Prompt evolution grounded in real code execution — not just keyword matching.
Overview • Why Grounded? • Architecture • Quick Start • Results • Project Structure
Last Evolution Cycle: 2026-05-28T21:29:06+00:00 UTC
Generations: 203
Best Score: 39.0
Population Size: 50
Benchmarks: 7
Test Quality: 4–5 real assertions per cycle
Grounded Evolution is an autonomous prompt optimization platform built on a simple premise:
A prompt is only as good as the code it actually produces.
Most prompt optimizers score prompts by keyword matching — checking whether certain words appear in the prompt text. This measures what the prompt says, not what it generates.
Grounded Evolution does both — and the execution-grounded signal is what makes this fundamentally different.

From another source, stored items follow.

(** A live record at the limit: rejected, record untouched. *)
Lemma is_rate_limited_full count timestamp :
  bucket self client_id = Some (count, timestamp) →
  (now - timestamp < W)%Q →
  max_requests self ≤ count →
  (is_rate_limited self now client_id).1 = true
  ∧ bucket (is_rate_limited self now client_id).2 client_id = Some (count, timestamp).
Proof.
  intros Hb Hlt Hc. unfold is_rate_limited. fold W.
  rewrite (cleanup_keeps _ _ Hb Hlt).
  destruct (decide _) as [_|Hn]; [|done].
  destruct (decide _) as [_|Hn]; [|lia].
  split; [done|]. by apply cleanup_keeps.
Qed.

(** A record whose timestamp is a full window old: removed by the clean-up,
    so the client is admitted with a new record. *)
Lemma is_rate_limited_expired count timestamp :
  bucket self client_id = Some (count, timestamp) →
  (W <= now - timestamp)%Q →
  (is_rate_limited self now client_id).1 = false
  ∧ bucket (is_rate_limited self now client_id).2 client_id = Some (1, now).
Proof.
  intros Hb Hge. unfold is_rate_limited. fold W.
  rewrite (cleanup_drops _ _ Hb Hge).
  split; [done|]. apply lookup_insert_eq.
Qed.
End RateLimiter.

(** Linear arithmetic over clock readings, once the window is a literal. *)
Ltac clock := unfold inject_Z; lra.

Lemma admission_verdicts_cons self k t ts :
  (admission_checks self k (t :: ts)).1
  = (is_rate_limited self t k).1
      :: (admission_checks (is_rate_limited self t k).2 k ts).1.
Proof.
  cbn [admission_checks]. destruct (is_rate_limited self t k) as [b s1].
  cbn [fst snd]. by destruct (admission_checks s1 k ts).
Qed.

Lemma admission_state_cons self k t ts :
  (admission_checks self k (t :: ts)).2
  = (admission_checks (is_rate_limited self t k).2 k ts).2.
Proof.
  cbn [admission_checks]. destruct (is_rate_limited self t k) as [b s1].
  cbn [fst snd]. by destruct (admission_checks s1 k ts).
Qed.

Lemma admission_verdicts_nil self k : (admission_checks self k []).1 = [].
Proof. reflexivity. Qed.

Lemma admission_state_nil self k : (admission_checks self k []).2 = self.
Proof. reflexivity. Qed.

(** At the limit the verdict depends only on the age of the stored timestamp. *)
Lemma is_rate_limited_at_limit self now k count timestamp :
  bucket self k = Some (count, timestamp) →
  max_requests self ≤ count →
  (is_rate_limited self now k).1
  = bool_decide (now - timestamp < inject_Z (window_seconds self))%Q.
Proof.
  intros Hb Hc. case_bool_decide as Hlt.
  - by destruct (is_rate_limited_full self now k count timestamp).
  - destruct (is_rate_limited_expired self now k count timestamp); [done| |done].
    by apply Qnot_lt_le.
Qed.

(** C3, as stated, fails: with checks at seconds 0, 10, 20 and 30, a fifth
    check at second 60, a full window after the first one, is rejected. *)
Lemma window_from_first_request_fails :
  ¬ (∀ t1 t2 t3 t4 t5 : Q,
       (t1 <= t2)%Q → (t2 <= t3)%Q → (t3 <= t4)%Q → (t4 < t1 + 60)%Q →
       (t1 + 60 <= t5)%Q →
       (admission_checks (RateLimiter 3 60 ∅) "client" [t1; t2; t3; t4; t5]).1
       = [false; false; false; true; false]).
Proof.
  intros H. specialize (H 0 10 20 30 60)%Q.
  assert (Hrun : (admission_checks (RateLimiter 3 60 ∅) "client" [0; 10; 20; 30; 60]%Q).1
                 = [false; false; false; true; true]) by (by vm_compute).
  rewrite Hrun in H. by discriminate H; lra.
Qed.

┌────────────────────────────────────────────────────────────┐
│ GROUNDED EVOLUTION │
│ │
│ ┌──────────────────────┐ ┌──────────────────────────┐ │
│ │ LOOP 1: Lexical │ │ LOOP 2: Execution │ │
│ │ │ │ │ │
│ │ evaluate.py │ │ generator.py │ │
│ │ 400+ keyword checks │ │ LLM → actual project │ │
│ │ Scores prompt TEXT │ │ │ │
│ │ │ │ runtime_evaluator.py │ │
│ │ mutate.py │ │ AST + pytest + flake8 │ │
│ │ 5 genetic strategies│ │ Scores GENERATED CODE │ │
│ │ │ │ │ │
│ │ auto_evolve.py │ │ infinite_research_loop │ │
│ │ Meta-evolution │ │ Continuous evolution │ │
│ └──────────────────────┘ └──────────────────────────┘ │
└────────────────────────────────────────────────────────────┘
The original autoresearch-ai-agent-skeleton system (and most prompt optimizers) works like this:
# evaluate.py — checks if prompt TEXT contains keywords
if "kubernetes" in prompt_text:
score += 2
if "pytest" in prompt_text:
score += 2This measures signal coverage — does the prompt mention the right things? But it cannot answer:
- Does the prompt actually produce working code?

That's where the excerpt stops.